En un país donde el acceso a la educación superior ha sido una lucha histórica, resulta paradójico que quienes hoy ostentan los cargos más altos y mejor remunerados de la administración pública sean los mismos que mantienen millonarias deudas con el Fondo Solidario de Crédito Universitario (FSCU). Según una investigación publicada originalmente por MEGA, al menos 33 funcionarios de élite, con sueldos que superan los $10 millones mensuales, adeudan en conjunto más de $380 millones al sistema que financió sus estudios.
Los «guardianes» de la fe pública en mora Lo más crítico de este hallazgo no es solo el monto, sino la procedencia de los deudores. El fenómeno no es aislado: existen cerca de 1.000 funcionarios públicos que ganan más de $5 millones y figuran como morosos en el sistema. Las instituciones que deberían velar por la transparencia y la legalidad están en el ojo del huracán:
- Contraloría General de la República: El organismo encargado de cuidar los recursos públicos tiene a 118 funcionarios en mora, sumando una deuda estratosférica de $1.115 millones. Entre ellos, nueve profesionales deben más de $30 millones cada uno.

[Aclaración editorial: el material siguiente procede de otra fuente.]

Lemma nearest_clear_add (P : Z → Prop) clear i o :
  opens (heading i) = Ok o → nearest_clear P clear →
  nearest_clear (fun j => P j ∨ j = i)
    (if flt GO_CLEAR_M o && match clear with Some b => flt (fabs (heading i)) (fabs b) | None => true end
     then Some (heading i) else clear).
Proof.
  intros Eo Hc. destruct (flt GO_CLEAR_M o) eqn:Eg; cbn [andb].
  - assert (clear_heading i) as Hi by exact (ex_intro _ o (conj Eo Eg)). destruct clear as [b|]; [destruct (flt _ (fabs b)) eqn:El|]; cbn.
    + split; [exists i; by auto|]. destruct Hc as [_ Hc]. intros j [Hj| ->] Hcj; [|apply flt_irrefl].
      apply not_true_iff_false. intros Hlt. pose proof (flt_trans _ _ _ Hlt El) as H. by rewrite (Hc j Hj Hcj) in H.
    + destruct Hc as [(j & Hj & Hcj & ->) Hc]. split; [exists j; by auto|]. intros j' [Hj'| ->] Hcj'; [exact (Hc j' Hj' Hcj')|exact El].
    + split; [exists i; by auto|]. intros j [Hj| ->] Hcj; [destruct (Hc j Hj Hcj)|apply flt_irrefl].
  - assert (¬ clear_heading i) as Hi by (intros (o' & Eo' & Ho'); congruence). destruct clear as [b|]; cbn.
    + destruct Hc as [(j & Hj & Hcj & ->) Hc]. split; [exists j; by auto|]. intros j' [Hj'| ->] Hcj'; [exact (Hc j' Hj' Hcj')|destruct (Hi Hcj')].
    + intros j [Hj| ->]; [by apply Hc|done].
Qed.

(** Every [step]-th beam, the first [k] of them. *)
Definition scanned (step : Z) (i : Z) : Prop := ∃ j, 0 ≤ j ∧ i = step * j ∧ i < zlen (ls_ranges scan).
Definition scanned_to (step k i : Z) : Prop := ∃ j, 0 ≤ j < k ∧ i = step * j ∧ i < zlen (ls_ranges scan).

- Fiscalía Nacional: El propio Fiscal Nacional, Ángel Valencia, figuraba hasta hace pocos días con una deuda superior a los $15 millones (218 UTM), la cual regularizó recientemente tras las consultas periodísticas.
- El Congreso: Un bastión de deudores donde 32 funcionarios (incluyendo abogados de comisión y taquígrafos con sueldos «top») adeudan más de $347 millones.
Del olvido administrativo al eventual delito Mientras la Tesorería General de la República ha iniciado una ofensiva para cobrar deudas del CAE a quienes perciben más de $5 millones, el Fondo Solidario revela una arista ética y legal más profunda. Al margen de la morosidad, ya existe una querella por perjurio en curso. Esto se debe a que estos altos funcionarios no habrían incluido sus deudas universitarias en sus Declaraciones de Intereses y Patrimonio (DIP), un documento oficial obligatorio para quienes ejercen poder en el Estado.
El costo social del privilegio La implicancia de que una autoridad con sueldo de $12 o $13 millones no pague su crédito no es solo contable. Como advierten rectores de universidades estatales, el no pago del Fondo Solidario asfixia la capacidad del sistema para entregar beneficios a nuevos estudiantes de escasos recursos. En la práctica, el bienestar de los actuales directivos del Estado está frenando el futuro de miles de jóvenes que hoy dependen de ese mismo fondo para entrar a la universidad.
Esta investigación, revelada por MEGA pone sobre la mesa una pregunta incómoda para la actual administración: ¿Cómo se puede exigir austeridad y cumplimiento de la ley al ciudadano común cuando en las oficinas de la Contraloría, la Fiscalía y el Congreso se acumulan deudas millonarias por estudios que ya dieron sus frutos económicos?.